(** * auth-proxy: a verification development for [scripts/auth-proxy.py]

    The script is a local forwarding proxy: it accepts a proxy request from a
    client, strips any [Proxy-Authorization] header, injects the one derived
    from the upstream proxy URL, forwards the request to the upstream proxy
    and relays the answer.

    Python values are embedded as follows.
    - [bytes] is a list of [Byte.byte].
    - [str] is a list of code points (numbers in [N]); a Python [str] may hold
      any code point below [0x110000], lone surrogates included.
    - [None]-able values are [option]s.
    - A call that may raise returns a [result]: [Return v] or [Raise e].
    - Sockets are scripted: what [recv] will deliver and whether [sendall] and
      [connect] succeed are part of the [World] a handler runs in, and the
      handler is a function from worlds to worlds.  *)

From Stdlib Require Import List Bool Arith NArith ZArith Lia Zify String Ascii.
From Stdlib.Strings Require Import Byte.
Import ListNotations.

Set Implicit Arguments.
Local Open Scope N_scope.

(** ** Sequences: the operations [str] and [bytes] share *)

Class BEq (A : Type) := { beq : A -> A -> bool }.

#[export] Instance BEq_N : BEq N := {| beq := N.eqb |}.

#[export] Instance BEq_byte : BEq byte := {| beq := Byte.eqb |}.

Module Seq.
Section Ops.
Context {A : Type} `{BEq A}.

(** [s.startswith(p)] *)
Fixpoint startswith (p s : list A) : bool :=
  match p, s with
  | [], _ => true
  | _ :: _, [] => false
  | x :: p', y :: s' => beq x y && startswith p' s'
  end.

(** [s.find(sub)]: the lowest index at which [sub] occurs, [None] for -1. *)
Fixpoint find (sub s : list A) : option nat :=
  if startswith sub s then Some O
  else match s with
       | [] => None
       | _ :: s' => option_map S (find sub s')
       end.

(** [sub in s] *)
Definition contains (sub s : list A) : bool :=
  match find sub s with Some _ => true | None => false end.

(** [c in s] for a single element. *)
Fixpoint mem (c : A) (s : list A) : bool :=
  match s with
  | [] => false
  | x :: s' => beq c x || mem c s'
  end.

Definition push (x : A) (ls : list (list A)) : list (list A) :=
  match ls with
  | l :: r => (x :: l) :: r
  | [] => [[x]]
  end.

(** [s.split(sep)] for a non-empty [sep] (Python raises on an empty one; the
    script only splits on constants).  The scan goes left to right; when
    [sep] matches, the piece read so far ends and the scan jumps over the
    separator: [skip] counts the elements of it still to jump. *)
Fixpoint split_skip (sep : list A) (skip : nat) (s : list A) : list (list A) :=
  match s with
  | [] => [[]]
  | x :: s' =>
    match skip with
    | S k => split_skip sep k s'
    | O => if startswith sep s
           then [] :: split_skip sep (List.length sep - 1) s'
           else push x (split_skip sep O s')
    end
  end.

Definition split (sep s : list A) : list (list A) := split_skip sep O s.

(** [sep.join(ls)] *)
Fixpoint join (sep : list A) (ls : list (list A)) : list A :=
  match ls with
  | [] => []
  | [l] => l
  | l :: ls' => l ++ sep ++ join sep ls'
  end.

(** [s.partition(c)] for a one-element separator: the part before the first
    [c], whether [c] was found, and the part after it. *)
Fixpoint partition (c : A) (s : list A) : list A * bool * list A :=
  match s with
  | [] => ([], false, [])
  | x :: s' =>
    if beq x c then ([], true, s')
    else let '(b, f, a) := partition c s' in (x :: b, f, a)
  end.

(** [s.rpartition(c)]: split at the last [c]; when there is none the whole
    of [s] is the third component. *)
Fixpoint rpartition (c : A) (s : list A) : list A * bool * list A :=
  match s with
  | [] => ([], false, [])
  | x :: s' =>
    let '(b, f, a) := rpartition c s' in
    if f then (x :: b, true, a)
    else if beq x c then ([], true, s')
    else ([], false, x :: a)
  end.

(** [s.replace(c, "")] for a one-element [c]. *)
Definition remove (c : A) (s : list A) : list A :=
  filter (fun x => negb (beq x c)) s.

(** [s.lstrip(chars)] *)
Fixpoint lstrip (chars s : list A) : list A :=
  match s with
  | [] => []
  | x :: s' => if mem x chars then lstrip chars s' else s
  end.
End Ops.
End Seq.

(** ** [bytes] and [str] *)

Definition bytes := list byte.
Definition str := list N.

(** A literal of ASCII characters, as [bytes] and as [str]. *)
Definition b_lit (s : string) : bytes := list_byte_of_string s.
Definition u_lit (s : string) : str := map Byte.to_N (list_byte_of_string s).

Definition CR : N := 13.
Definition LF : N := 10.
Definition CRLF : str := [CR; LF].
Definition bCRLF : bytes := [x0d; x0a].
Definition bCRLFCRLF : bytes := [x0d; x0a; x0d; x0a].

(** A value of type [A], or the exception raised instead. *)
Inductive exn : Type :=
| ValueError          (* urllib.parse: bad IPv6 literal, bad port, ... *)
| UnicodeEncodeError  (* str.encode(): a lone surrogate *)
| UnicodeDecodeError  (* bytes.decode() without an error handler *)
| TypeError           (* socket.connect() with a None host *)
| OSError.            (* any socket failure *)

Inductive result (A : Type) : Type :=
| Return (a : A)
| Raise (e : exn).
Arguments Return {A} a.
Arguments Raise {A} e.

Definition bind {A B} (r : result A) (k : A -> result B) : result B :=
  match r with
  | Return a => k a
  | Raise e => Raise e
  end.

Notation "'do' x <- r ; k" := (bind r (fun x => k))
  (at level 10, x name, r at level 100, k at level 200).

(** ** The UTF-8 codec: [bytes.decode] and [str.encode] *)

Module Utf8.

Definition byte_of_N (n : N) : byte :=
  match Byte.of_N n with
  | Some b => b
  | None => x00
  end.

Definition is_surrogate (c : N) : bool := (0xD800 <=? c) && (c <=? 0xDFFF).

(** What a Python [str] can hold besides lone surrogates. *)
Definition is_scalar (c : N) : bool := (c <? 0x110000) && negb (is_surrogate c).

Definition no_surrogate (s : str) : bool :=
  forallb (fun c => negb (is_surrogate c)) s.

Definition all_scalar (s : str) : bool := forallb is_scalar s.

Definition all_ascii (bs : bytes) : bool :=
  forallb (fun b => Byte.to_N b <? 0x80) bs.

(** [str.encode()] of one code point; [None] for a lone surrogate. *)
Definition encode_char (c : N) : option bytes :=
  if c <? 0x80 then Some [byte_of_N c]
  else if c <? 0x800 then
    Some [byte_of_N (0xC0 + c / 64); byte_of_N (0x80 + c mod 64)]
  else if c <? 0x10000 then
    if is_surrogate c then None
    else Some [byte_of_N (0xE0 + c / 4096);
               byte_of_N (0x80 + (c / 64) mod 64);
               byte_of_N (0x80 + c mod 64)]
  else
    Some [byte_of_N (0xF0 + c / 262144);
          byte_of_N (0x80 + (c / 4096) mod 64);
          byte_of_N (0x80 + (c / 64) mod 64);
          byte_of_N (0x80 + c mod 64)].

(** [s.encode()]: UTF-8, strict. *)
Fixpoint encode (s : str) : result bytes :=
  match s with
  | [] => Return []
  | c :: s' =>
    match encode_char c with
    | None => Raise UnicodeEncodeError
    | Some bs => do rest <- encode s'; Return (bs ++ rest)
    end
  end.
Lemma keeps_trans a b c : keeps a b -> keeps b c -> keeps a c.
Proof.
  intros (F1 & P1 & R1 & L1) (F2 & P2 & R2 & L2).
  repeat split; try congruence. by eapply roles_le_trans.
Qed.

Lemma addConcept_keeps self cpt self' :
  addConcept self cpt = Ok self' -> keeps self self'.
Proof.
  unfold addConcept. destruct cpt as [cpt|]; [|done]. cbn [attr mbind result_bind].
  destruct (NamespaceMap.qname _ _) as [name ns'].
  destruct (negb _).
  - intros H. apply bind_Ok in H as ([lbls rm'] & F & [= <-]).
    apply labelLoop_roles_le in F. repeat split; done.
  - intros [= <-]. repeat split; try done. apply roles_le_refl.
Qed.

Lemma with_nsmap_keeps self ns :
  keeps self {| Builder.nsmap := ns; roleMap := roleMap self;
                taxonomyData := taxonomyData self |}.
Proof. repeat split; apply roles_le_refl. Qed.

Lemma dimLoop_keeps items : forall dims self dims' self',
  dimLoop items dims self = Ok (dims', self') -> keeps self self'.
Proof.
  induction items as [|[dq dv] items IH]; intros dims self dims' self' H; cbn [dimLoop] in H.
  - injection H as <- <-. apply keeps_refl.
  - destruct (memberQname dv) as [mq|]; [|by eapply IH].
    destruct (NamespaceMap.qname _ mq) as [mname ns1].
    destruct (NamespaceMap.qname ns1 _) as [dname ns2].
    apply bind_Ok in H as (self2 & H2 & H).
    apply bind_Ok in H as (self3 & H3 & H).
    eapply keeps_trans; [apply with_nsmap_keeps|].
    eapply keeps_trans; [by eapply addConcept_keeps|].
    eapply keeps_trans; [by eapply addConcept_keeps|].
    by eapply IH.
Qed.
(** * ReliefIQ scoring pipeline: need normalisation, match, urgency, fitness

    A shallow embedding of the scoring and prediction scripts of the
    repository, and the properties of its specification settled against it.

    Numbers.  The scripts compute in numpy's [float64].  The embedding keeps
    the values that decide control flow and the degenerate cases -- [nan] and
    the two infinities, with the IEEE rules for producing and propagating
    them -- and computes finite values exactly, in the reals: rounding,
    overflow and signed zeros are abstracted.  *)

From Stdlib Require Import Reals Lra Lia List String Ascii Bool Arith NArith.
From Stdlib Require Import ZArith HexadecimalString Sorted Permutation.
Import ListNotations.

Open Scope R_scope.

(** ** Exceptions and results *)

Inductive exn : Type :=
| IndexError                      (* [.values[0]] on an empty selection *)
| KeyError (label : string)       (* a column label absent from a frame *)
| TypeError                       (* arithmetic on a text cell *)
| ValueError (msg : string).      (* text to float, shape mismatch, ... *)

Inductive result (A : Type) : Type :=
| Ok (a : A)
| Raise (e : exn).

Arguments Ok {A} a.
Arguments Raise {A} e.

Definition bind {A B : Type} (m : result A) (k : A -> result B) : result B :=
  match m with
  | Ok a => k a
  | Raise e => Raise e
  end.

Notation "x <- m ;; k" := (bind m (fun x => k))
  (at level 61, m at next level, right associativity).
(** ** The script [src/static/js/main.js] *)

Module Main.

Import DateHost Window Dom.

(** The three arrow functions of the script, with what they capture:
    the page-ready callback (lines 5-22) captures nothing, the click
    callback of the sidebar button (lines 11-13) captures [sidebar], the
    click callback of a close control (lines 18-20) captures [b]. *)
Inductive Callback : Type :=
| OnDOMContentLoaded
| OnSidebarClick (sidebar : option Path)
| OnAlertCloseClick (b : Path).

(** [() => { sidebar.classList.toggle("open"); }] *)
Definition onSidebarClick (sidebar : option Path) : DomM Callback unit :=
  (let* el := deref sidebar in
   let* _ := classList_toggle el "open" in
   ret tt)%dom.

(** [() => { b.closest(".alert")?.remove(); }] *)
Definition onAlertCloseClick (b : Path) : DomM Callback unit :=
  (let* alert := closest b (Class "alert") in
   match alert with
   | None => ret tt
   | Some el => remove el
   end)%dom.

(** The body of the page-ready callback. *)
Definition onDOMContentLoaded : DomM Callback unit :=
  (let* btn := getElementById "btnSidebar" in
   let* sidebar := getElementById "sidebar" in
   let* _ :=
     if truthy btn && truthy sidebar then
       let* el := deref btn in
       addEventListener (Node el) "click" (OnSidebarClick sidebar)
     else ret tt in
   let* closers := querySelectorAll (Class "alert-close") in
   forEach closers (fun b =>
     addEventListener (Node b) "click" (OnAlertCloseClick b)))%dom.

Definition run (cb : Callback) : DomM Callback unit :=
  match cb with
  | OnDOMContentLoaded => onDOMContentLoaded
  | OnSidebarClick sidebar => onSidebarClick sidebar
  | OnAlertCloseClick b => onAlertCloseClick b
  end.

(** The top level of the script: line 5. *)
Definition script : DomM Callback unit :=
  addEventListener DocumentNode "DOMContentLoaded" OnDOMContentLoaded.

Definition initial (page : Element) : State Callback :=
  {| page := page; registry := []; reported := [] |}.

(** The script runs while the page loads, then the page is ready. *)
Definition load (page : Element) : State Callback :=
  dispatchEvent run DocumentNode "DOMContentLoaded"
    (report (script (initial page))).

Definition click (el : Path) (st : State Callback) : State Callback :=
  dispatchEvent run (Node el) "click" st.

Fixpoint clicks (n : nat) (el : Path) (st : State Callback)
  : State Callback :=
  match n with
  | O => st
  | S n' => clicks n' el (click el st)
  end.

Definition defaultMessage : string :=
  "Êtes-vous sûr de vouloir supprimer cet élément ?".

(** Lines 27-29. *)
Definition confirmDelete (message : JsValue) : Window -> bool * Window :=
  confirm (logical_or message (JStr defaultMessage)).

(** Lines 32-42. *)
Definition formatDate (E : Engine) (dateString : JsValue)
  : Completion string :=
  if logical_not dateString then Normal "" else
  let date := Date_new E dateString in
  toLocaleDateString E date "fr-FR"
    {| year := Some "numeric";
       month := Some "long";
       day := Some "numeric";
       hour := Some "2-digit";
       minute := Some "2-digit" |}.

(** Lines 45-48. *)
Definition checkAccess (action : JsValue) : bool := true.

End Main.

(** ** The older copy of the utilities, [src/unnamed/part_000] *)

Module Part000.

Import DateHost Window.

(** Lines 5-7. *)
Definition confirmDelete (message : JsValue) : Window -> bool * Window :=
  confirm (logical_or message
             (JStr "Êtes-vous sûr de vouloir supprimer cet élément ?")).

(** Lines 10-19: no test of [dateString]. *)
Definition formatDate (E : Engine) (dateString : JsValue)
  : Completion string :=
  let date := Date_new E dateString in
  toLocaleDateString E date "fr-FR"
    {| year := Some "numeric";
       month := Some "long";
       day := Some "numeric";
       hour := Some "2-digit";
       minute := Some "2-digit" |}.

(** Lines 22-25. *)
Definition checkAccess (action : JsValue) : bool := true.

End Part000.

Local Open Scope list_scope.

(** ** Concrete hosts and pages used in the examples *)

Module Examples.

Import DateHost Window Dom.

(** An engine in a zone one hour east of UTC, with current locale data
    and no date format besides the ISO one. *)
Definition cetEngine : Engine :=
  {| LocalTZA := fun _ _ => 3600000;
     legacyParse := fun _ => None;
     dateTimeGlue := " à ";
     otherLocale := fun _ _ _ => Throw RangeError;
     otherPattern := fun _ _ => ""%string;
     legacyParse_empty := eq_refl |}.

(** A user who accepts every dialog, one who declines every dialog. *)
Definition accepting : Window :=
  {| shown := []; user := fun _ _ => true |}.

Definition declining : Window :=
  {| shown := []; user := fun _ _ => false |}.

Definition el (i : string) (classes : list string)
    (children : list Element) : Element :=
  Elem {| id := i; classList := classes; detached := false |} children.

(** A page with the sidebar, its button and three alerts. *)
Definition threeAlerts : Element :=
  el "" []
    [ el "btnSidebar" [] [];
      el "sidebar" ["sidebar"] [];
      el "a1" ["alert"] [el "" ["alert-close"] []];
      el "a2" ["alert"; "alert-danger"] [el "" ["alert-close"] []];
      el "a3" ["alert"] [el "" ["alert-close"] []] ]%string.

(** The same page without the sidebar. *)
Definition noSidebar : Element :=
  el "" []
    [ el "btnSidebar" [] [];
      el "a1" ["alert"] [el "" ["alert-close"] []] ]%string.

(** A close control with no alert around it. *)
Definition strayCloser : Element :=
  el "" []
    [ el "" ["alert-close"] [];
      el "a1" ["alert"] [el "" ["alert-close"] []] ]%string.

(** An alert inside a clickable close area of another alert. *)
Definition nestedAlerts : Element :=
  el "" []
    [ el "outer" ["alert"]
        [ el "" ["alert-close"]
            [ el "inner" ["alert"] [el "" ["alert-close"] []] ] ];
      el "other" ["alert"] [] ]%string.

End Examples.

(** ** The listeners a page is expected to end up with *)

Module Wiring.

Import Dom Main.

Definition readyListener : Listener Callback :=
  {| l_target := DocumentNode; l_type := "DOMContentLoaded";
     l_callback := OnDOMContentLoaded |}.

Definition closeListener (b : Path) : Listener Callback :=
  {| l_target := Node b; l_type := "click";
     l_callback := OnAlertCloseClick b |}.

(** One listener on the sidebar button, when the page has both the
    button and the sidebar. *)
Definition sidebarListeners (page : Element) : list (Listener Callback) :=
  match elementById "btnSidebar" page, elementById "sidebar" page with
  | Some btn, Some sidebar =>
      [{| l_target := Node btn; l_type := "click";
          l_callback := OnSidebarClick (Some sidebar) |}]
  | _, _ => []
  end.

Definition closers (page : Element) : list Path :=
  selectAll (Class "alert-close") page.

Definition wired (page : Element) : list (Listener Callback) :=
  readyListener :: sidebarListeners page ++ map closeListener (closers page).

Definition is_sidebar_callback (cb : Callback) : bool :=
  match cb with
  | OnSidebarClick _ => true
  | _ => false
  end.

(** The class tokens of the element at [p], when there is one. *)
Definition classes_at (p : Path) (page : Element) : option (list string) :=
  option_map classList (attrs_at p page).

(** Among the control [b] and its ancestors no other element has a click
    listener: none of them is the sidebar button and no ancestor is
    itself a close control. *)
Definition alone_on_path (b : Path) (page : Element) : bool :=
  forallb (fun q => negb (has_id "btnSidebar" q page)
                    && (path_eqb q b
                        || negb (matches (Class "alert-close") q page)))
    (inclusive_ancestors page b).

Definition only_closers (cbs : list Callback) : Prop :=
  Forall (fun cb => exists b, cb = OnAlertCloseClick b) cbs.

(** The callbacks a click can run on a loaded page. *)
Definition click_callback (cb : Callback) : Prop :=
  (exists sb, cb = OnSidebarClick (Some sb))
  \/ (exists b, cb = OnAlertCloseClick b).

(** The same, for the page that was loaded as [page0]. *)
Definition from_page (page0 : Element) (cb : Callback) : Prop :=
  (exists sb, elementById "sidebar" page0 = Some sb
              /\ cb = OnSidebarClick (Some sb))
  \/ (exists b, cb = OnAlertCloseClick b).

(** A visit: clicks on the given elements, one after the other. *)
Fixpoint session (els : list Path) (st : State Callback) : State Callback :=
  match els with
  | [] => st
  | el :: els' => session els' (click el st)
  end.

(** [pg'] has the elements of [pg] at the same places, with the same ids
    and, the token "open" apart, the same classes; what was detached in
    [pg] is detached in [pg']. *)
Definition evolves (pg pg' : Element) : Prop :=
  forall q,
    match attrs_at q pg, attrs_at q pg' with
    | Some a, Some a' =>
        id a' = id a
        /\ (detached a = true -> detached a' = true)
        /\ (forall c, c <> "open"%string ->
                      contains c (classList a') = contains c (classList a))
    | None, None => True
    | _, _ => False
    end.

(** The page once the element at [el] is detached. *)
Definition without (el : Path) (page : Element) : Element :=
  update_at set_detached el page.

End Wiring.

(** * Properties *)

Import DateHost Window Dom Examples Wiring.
__________
- **Aim of the task**
Using the entries above, output exactly the lines between the line holding "lone surrogate *)" and the line holding "Definition no_surrogate (s", end lines included, and nothing more.

- **Result of the task**
| UnicodeEncodeError  (* str.encode(): a lone surrogate *)
| UnicodeDecodeError  (* bytes.decode() without an error handler *)
| TypeError           (* socket.connect() with a None host *)
| OSError.            (* any socket failure *)

Inductive result (A : Type) : Type :=
| Return (a : A)
| Raise (e : exn).
Arguments Return {A} a.
Arguments Raise {A} e.

Definition bind {A B} (r : result A) (k : A -> result B) : result B :=
  match r with
  | Return a => k a
  | Raise e => Raise e
  end.

Notation "'do' x <- r ; k" := (bind r (fun x => k))
  (at level 10, x name, r at level 100, k at level 200).

(** ** The UTF-8 codec: [bytes.decode] and [str.encode] *)

Module Utf8.

Definition byte_of_N (n : N) : byte :=
  match Byte.of_N n with
  | Some b => b
  | None => x00
  end.

Definition is_surrogate (c : N) : bool := (0xD800 <=? c) && (c <=? 0xDFFF).

(** What a Python [str] can hold besides lone surrogates. *)
Definition is_scalar (c : N) : bool := (c <? 0x110000) && negb (is_surrogate c).

Definition no_surrogate (s : str) : bool :=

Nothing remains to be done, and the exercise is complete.